Disclosure of the concept of risk (you are not responsible for failing to achieve the results not predicted in the business plan).

Confidentiality (protection against unauthorized copying and distribution of the document by third parties and a requirement that the information in the business plan not be disclosed to third parties without permission from the author or authors).

An indication that the business plan may not be used as security.

9. It is your baby

The business plan is your baby and will be like you. The business plan should reflect your personality and the personalities of the members of your management team members, and the type of company you want to create. As the reader gets to know the business plan, they should learn about the people involved in the company, their vision, their goals, and their place in the company and this business. Give a first-person account of your company’s history. Remember that the business plan for a music recording company will be much different than the business plan for a medical device company.

10. Getting inspiration

Not everyone has a talent for writing. Preparing a business plan is a job that requires imagination. It is a document in which you envision the future, not something that has already happened. For most people, such work is difficult.

Have you heard of the occasional lack of inspiration in a writer? The problems you face when you lose the fluidity and accuracy of your writing are the same ones that famous writers sometimes face. Besides, the latter is sometimes simply obliged to write because the publisher has given them a deadline and they have already spent the advance they received. You remember that Rome was not built in a day, and having plenty of time to complete a business plan, you have no reason to worry. Don’t you?

If you feel something has stalled, don’t worry. It’s typical of the creative process. The essential thing is to keep your hands up. Force yourself to write a few words and then some more. Try to write for yourself at least an outline of what should be written in full and what you will do later.

11. Skills section

Skills
Image by StartupStockPhotos from Pixabay

Management, management, and management again. When writing a business plan, it is difficult to prove to the reader, i.e., the investor, that the people involved in the business have the necessary skills and experience to create a successful venture.

Investing in a project means investors are not just investing money into new products and interesting technologies. Many great patented inventions will never see the light of day because no one has been able to calculate how to profitably produce and market the product in question.

12. Sales tool

You have to look enthusiastic. A business plan is a sales tool for your business. Its purpose is to draw an investor’s attention to the financial earning opportunity your company provides. But a sophisticated investor can quickly see exaggerated statements about management ability or projected metrics that are far from reality.

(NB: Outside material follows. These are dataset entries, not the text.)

(** * Verification of the lyric-face mosaic renderer ([renderToCanvas]
      and [textCharacters] in the page component).

    JavaScript numbers are modelled as real numbers (IEEE rounding is not
    modelled); array indices, canvas dimensions and UTF-16 code units are
    integers ([Z]). *)

From Stdlib Require Import Reals Psatz ZArith String Ascii List Bool Lia.
Import ListNotations.
Local Open Scope R_scope.

(** ** JavaScript numeric primitives *)

(** [Math.floor]: the integer part of a real, as an integer-valued number. *)
Definition floorZ (x : R) : Z := Int_part x.

Definition jsFloor (x : R) : R := IZR (floorZ x).

(** [Math.round]: the nearest integer, ties towards +infinity. *)
Definition jsRound (x : R) : Z := Int_part (x + / 2).

(** [Math.min] and [Math.max]. *)
Definition jsMin (a b : R) : R := Rmin a b.

Definition jsMax (a b : R) : R := Rmax a b.

(** [clamp] of the source: [Math.min(Math.max(value, min), max)]. *)
Definition clamp (value min max : R) : R := jsMin (jsMax value min) max.

(** [Math.pow(base, e)] for a non-negative base and a positive exponent:
    [0] at base [0], [exp (e * ln base)] above. *)
Definition jsPow (base e : R) : R :=
  if Rlt_dec 0 base then Rpower base e else 0.

(** Truncation towards zero (the IntegerPart step of WebIDL conversions). *)
Definition truncZ (x : R) : Z :=
  if Rle_dec 0 x then Int_part x else (- Int_part (- x))%Z.

(** WebIDL [unsigned long] conversion (truncate, then modulo 2^32). *)
Definition toUint32 (x : R) : Z := (truncZ x mod 2 ^ 32)%Z.

(** Setting [canvas.width] / [canvas.height] (reflected [unsigned long]
    attributes): values above 2^31 - 1 fall back to the default. *)
Definition setCanvasDim (dflt : Z) (v : R) : Z :=
  let n := toUint32 v in if (n <=? 2 ^ 31 - 1)%Z then n else dflt.

(** ** Cell styling (the body of the inner loop, lines 127-136) *)

Record CellStyle := {
  luminance : R;
  contrasted : R;
  intensity : R;
  weight : Z;
  size : R;
  alpha : R
}.

Definition cellStyle (r g b contrast scaledFont : R) : CellStyle :=
  let lum := 0.2126 * r + 0.7152 * g + 0.0722 * b in
  let con := clamp ((lum - 128) * contrast + 128) 0 255 in
  let int := jsPow (1 - con / 255) 0.65 in
  {| luminance := lum;
     contrasted := con;
     intensity := int;
     weight := jsRound (300 + int * 600);
     size := scaledFont * (0.85 + int * 0.8);
     alpha := 0.45 + int * 0.55 |}.

(** ** Pixel sampling (lines 109-125) *)

(** Indexing a [Uint8ClampedArray]: a non-integral, negative or out-of-range
    index yields [undefined] ([None]). *)
Definition typedGet (buf : list Z) (i : R) : option Z :=
  let k := floorZ i in
  if Req_dec_T (IZR k) i then
    if (0 <=? k)%Z then nth_error buf (Z.to_nat k) else None
  else None.

(** [imageData[i] ?? 0]. *)
Definition readOr0 (buf : list Z) (i : R) : R :=
  match typedGet buf i with Some v => IZR v | None => 0 end.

You have to keep a balance between not sounding like a dry technical guide and not resembling some auction’s pushy salesman. The more engaging, but within the bounds of reality, you are in describing your business prospects, the more likely the reader will be captivated by the project. The other extreme, however, is to bet on the alleged greed of the investor wanting to make a profit. By making promises to an investor that you can’t keep, you’ll later cause them to be angry and want to take legal action.

13. Your audience

About who will read your business plan. When a client gives us a task to review their business plan and let them know if they can go to an investor with it, we often tell them, “A venture capitalist is not as versatile as you think.”

“How on earth is that possible? – they ask us. After all, this venture capitalist has three degrees! His last name has been known for generations! His phone number is nowhere to be found, which already tells us how important a person he is!”

Well, maybe. But maybe not.

Don’t assume that he will immediately, without any evidence on your part, understand why your product is superior. Don’t assume that he will immediately be able to grasp the essence of your technology. And he may not know how big or small the market for your product or your industry sector is. That’s what you owe him.